▶ [Brief] Find the line with "if k <? Z.of_nat" in the records below. Copy it and every line after it, up to and including the line with "(** [int(q)]: truncation toward zero. *)".

▶ [The input]
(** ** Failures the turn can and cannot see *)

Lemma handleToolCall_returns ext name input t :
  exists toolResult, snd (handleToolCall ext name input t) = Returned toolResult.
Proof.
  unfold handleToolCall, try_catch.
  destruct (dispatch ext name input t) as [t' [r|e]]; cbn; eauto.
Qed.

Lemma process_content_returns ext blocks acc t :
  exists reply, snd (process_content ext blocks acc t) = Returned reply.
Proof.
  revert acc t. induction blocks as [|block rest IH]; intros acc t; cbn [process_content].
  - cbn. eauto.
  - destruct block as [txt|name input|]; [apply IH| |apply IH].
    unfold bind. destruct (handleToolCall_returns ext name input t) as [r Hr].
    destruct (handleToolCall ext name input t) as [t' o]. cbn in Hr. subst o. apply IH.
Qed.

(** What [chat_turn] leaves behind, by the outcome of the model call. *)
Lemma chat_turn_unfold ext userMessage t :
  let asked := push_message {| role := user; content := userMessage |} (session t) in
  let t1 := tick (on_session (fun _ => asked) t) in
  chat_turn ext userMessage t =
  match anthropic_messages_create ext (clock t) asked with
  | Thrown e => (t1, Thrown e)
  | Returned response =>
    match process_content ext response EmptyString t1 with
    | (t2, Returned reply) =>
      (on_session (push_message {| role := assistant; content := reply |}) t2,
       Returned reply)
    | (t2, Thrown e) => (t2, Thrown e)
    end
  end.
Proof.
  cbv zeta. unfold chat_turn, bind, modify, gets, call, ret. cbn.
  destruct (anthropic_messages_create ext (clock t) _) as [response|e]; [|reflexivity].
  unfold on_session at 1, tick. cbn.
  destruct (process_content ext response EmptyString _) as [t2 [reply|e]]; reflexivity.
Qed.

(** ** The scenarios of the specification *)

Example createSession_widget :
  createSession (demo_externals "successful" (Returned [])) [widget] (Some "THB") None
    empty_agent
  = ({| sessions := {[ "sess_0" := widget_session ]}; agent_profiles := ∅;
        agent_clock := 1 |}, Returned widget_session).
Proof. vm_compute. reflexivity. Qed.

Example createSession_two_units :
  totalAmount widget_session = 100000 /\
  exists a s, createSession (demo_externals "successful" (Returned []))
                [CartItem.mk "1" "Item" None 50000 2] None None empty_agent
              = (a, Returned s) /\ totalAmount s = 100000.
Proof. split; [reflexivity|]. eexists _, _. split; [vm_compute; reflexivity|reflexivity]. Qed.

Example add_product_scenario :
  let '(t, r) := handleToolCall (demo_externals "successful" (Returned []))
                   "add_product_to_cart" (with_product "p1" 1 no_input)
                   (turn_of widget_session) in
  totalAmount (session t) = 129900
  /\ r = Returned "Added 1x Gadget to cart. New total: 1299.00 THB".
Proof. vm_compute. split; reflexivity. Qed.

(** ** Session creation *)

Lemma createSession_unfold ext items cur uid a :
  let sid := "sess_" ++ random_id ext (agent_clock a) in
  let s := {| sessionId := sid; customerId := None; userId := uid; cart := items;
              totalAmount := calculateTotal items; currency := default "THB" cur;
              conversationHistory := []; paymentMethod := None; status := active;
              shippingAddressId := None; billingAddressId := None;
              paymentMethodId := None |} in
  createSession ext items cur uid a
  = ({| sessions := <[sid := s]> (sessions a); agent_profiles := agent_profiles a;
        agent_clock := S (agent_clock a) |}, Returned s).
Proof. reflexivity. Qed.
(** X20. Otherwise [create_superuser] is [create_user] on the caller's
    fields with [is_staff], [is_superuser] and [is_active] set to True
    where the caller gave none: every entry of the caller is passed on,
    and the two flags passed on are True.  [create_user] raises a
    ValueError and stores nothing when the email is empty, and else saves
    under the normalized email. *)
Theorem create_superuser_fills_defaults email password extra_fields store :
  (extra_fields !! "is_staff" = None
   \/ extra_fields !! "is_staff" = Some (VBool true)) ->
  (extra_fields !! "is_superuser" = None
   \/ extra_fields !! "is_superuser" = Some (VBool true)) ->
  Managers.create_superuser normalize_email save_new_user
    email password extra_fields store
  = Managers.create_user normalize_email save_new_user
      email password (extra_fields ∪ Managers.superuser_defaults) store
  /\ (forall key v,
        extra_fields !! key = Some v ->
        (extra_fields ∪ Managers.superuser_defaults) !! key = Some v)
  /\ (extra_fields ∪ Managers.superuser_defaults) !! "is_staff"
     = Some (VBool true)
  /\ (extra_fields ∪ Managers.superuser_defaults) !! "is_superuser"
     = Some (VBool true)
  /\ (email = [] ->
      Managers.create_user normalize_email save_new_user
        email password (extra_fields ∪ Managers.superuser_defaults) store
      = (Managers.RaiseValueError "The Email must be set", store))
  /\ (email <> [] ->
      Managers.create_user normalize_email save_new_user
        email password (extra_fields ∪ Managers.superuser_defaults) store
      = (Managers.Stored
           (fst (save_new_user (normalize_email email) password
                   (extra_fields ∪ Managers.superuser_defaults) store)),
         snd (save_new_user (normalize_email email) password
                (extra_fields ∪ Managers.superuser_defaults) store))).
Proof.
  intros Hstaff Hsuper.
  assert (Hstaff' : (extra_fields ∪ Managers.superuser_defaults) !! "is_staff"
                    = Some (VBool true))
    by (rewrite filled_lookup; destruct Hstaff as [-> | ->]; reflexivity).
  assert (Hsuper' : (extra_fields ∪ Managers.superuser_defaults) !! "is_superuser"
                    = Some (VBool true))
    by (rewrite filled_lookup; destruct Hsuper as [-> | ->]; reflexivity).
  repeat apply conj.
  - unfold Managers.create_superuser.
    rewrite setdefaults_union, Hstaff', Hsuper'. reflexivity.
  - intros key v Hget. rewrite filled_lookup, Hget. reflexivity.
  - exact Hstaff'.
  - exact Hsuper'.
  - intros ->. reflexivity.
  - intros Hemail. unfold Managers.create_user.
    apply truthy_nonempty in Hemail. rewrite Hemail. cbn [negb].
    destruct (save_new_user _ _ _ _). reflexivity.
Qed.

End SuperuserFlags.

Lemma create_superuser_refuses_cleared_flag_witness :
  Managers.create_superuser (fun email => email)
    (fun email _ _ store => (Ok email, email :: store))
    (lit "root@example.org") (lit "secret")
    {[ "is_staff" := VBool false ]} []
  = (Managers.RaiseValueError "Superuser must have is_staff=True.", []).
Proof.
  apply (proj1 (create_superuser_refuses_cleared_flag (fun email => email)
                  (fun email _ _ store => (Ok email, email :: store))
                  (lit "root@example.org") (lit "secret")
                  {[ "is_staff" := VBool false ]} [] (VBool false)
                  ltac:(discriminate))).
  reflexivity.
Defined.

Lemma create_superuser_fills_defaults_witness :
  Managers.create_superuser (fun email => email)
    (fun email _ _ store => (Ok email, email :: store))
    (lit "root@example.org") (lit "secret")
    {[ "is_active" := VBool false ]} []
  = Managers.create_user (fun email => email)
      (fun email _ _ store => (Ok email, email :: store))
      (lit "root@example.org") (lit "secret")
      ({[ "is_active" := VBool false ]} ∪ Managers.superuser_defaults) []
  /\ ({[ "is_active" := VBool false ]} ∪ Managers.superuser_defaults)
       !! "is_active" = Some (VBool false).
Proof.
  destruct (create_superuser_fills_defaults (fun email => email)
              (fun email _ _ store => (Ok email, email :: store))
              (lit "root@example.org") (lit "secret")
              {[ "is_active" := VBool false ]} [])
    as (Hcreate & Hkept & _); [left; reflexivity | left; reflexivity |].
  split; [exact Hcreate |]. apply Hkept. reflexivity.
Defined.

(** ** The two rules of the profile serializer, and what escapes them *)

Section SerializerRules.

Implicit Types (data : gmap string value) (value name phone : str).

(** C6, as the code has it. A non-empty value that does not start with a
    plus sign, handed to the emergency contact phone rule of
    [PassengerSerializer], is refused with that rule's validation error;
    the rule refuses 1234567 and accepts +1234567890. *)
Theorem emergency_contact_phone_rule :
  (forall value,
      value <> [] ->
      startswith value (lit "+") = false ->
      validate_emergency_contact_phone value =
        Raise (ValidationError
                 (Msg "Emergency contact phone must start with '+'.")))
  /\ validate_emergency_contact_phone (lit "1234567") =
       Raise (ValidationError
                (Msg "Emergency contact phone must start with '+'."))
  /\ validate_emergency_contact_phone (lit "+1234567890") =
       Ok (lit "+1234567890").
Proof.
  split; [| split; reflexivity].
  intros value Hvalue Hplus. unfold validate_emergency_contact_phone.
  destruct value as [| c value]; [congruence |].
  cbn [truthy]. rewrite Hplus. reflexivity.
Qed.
* * *
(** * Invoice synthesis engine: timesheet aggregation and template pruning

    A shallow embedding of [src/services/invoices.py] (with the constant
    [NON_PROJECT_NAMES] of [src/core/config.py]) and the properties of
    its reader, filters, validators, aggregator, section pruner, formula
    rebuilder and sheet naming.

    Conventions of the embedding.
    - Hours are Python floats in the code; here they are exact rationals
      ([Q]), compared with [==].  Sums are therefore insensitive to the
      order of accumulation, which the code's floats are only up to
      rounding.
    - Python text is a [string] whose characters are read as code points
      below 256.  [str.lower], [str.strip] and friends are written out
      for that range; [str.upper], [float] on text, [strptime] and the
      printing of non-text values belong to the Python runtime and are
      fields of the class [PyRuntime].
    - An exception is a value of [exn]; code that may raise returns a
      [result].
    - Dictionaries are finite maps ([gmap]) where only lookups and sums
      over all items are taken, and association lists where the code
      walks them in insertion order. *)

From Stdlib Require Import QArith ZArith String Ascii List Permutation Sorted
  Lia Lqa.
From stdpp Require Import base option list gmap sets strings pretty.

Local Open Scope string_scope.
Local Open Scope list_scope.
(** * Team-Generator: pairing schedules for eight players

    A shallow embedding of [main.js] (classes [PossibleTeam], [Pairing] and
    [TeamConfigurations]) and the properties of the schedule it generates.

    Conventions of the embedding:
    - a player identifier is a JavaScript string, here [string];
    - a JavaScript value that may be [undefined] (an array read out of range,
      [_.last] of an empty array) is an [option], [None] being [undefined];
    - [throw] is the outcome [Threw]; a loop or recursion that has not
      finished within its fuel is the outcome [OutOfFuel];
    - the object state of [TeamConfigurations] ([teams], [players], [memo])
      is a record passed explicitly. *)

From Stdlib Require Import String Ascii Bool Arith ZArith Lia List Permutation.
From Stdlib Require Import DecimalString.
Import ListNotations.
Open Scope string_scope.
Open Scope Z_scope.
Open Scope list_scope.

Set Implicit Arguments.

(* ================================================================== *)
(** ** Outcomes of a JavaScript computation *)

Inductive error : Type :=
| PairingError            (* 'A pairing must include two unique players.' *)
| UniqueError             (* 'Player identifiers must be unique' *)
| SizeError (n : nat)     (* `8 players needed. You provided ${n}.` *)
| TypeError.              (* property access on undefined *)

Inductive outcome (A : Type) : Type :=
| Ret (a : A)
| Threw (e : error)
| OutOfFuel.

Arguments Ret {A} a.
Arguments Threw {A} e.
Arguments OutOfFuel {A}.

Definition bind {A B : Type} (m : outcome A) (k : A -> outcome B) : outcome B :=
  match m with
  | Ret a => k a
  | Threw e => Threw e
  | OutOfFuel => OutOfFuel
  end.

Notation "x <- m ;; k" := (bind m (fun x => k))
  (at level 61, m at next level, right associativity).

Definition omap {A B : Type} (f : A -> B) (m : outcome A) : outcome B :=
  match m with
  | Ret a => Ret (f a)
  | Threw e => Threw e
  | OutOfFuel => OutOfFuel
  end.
...
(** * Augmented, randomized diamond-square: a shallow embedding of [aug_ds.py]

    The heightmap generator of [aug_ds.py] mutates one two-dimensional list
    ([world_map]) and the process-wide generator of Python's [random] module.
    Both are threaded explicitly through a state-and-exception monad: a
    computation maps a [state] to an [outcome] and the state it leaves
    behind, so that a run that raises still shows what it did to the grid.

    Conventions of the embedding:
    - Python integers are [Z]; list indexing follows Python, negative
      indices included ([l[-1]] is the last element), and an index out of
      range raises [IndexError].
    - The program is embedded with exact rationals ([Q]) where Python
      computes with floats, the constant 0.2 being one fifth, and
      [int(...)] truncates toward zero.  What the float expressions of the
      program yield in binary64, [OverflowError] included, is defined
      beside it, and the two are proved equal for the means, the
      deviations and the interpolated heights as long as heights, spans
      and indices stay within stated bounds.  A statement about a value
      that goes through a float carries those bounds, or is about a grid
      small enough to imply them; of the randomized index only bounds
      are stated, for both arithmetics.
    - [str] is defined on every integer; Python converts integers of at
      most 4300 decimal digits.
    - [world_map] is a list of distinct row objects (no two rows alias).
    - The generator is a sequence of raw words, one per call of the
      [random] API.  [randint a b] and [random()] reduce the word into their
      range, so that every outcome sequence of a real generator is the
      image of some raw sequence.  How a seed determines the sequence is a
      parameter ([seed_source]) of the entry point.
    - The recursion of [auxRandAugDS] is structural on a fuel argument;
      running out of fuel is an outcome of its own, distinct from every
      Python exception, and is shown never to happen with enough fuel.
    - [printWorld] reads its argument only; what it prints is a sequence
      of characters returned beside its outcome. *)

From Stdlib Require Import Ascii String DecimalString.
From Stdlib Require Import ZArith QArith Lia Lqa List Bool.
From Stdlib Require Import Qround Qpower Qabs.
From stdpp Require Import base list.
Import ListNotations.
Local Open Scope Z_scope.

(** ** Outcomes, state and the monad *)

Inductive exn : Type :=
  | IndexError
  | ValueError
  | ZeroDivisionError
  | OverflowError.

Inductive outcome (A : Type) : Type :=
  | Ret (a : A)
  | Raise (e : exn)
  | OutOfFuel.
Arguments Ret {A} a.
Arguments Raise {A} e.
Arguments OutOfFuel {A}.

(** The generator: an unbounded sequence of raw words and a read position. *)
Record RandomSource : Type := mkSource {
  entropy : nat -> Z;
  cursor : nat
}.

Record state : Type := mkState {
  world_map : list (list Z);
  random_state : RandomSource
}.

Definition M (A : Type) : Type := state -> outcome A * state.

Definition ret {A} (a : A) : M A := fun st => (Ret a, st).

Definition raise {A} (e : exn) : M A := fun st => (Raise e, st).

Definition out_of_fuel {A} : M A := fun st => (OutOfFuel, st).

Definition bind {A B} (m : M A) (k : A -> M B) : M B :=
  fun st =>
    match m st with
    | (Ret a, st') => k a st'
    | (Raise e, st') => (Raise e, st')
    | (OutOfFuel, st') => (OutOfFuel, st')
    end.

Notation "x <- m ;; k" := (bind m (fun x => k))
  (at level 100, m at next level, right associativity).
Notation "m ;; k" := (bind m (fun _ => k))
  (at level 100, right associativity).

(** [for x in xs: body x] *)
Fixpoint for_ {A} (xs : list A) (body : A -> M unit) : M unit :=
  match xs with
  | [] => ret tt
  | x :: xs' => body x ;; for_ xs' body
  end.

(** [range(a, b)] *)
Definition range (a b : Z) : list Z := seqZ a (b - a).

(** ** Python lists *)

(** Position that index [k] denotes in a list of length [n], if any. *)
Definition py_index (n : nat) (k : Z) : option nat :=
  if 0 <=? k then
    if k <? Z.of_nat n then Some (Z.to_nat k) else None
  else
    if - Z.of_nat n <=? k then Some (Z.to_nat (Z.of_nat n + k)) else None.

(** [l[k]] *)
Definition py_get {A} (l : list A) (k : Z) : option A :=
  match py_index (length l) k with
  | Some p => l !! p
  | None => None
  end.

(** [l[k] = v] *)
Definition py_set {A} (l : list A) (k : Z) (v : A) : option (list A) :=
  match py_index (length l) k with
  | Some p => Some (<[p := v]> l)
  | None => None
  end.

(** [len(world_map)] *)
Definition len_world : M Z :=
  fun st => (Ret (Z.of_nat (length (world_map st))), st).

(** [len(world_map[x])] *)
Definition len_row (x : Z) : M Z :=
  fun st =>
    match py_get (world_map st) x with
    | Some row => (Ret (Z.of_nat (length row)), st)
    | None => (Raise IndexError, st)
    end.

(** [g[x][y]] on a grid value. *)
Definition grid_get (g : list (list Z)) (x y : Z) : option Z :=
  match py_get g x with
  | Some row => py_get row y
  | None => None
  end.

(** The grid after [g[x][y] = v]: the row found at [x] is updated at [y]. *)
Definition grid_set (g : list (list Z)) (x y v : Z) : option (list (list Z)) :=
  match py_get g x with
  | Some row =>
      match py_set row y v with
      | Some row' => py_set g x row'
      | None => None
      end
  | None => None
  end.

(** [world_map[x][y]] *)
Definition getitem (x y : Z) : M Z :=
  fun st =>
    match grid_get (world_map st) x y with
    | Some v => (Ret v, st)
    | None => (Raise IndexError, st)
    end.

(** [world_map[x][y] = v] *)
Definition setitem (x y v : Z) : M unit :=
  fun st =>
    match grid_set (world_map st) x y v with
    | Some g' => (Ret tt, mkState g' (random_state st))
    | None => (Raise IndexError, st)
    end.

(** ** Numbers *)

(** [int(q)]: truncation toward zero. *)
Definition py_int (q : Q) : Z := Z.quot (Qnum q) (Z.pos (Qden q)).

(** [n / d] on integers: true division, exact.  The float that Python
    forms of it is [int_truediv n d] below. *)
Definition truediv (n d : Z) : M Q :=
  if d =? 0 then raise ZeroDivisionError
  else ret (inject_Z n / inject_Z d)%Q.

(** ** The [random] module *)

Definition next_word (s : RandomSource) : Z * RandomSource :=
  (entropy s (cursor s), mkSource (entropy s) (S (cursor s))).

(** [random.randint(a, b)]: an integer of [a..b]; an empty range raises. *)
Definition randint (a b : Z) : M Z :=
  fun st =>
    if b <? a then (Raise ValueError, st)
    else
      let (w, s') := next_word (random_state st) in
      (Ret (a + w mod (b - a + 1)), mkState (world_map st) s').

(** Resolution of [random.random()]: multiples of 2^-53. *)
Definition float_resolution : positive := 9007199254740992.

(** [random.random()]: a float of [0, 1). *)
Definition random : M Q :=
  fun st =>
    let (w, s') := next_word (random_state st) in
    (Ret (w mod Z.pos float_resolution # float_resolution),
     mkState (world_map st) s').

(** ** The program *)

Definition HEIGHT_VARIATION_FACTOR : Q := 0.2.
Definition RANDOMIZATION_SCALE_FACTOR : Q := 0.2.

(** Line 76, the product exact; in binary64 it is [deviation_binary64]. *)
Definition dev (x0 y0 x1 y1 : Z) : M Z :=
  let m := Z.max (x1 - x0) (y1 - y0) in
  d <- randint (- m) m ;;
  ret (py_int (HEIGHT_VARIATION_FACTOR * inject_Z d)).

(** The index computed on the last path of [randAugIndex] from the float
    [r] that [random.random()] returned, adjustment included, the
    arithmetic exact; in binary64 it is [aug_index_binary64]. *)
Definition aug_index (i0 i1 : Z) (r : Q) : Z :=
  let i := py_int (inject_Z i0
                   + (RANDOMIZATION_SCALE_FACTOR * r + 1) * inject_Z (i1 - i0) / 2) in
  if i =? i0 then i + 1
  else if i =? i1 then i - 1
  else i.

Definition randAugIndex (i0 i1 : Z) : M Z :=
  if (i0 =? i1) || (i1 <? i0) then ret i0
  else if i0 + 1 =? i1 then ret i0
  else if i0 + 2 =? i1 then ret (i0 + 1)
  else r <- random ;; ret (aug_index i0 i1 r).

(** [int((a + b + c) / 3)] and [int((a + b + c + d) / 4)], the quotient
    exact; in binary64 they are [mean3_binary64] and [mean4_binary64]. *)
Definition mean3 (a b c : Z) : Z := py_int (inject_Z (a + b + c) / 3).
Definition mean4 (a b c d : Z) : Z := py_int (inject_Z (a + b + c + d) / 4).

▶ [Your response]
    if k <? Z.of_nat n then Some (Z.to_nat k) else None
  else
    if - Z.of_nat n <=? k then Some (Z.to_nat (Z.of_nat n + k)) else None.

(** [l[k]] *)
Definition py_get {A} (l : list A) (k : Z) : option A :=
  match py_index (length l) k with
  | Some p => l !! p
  | None => None
  end.

(** [l[k] = v] *)
Definition py_set {A} (l : list A) (k : Z) (v : A) : option (list A) :=
  match py_index (length l) k with
  | Some p => Some (<[p := v]> l)
  | None => None
  end.

(** [len(world_map)] *)
Definition len_world : M Z :=
  fun st => (Ret (Z.of_nat (length (world_map st))), st).

(** [len(world_map[x])] *)
Definition len_row (x : Z) : M Z :=
  fun st =>
    match py_get (world_map st) x with
    | Some row => (Ret (Z.of_nat (length row)), st)
    | None => (Raise IndexError, st)
    end.

(** [g[x][y]] on a grid value. *)
Definition grid_get (g : list (list Z)) (x y : Z) : option Z :=
  match py_get g x with
  | Some row => py_get row y
  | None => None
  end.

(** The grid after [g[x][y] = v]: the row found at [x] is updated at [y]. *)
Definition grid_set (g : list (list Z)) (x y v : Z) : option (list (list Z)) :=
  match py_get g x with
  | Some row =>
      match py_set row y v with
      | Some row' => py_set g x row'
      | None => None
      end
  | None => None
  end.

(** [world_map[x][y]] *)
Definition getitem (x y : Z) : M Z :=
  fun st =>
    match grid_get (world_map st) x y with
    | Some v => (Ret v, st)
    | None => (Raise IndexError, st)
    end.

(** [world_map[x][y] = v] *)
Definition setitem (x y v : Z) : M unit :=
  fun st =>
    match grid_set (world_map st) x y v with
    | Some g' => (Ret tt, mkState g' (random_state st))
    | None => (Raise IndexError, st)
    end.

(** ** Numbers *)

(** [int(q)]: truncation toward zero. *)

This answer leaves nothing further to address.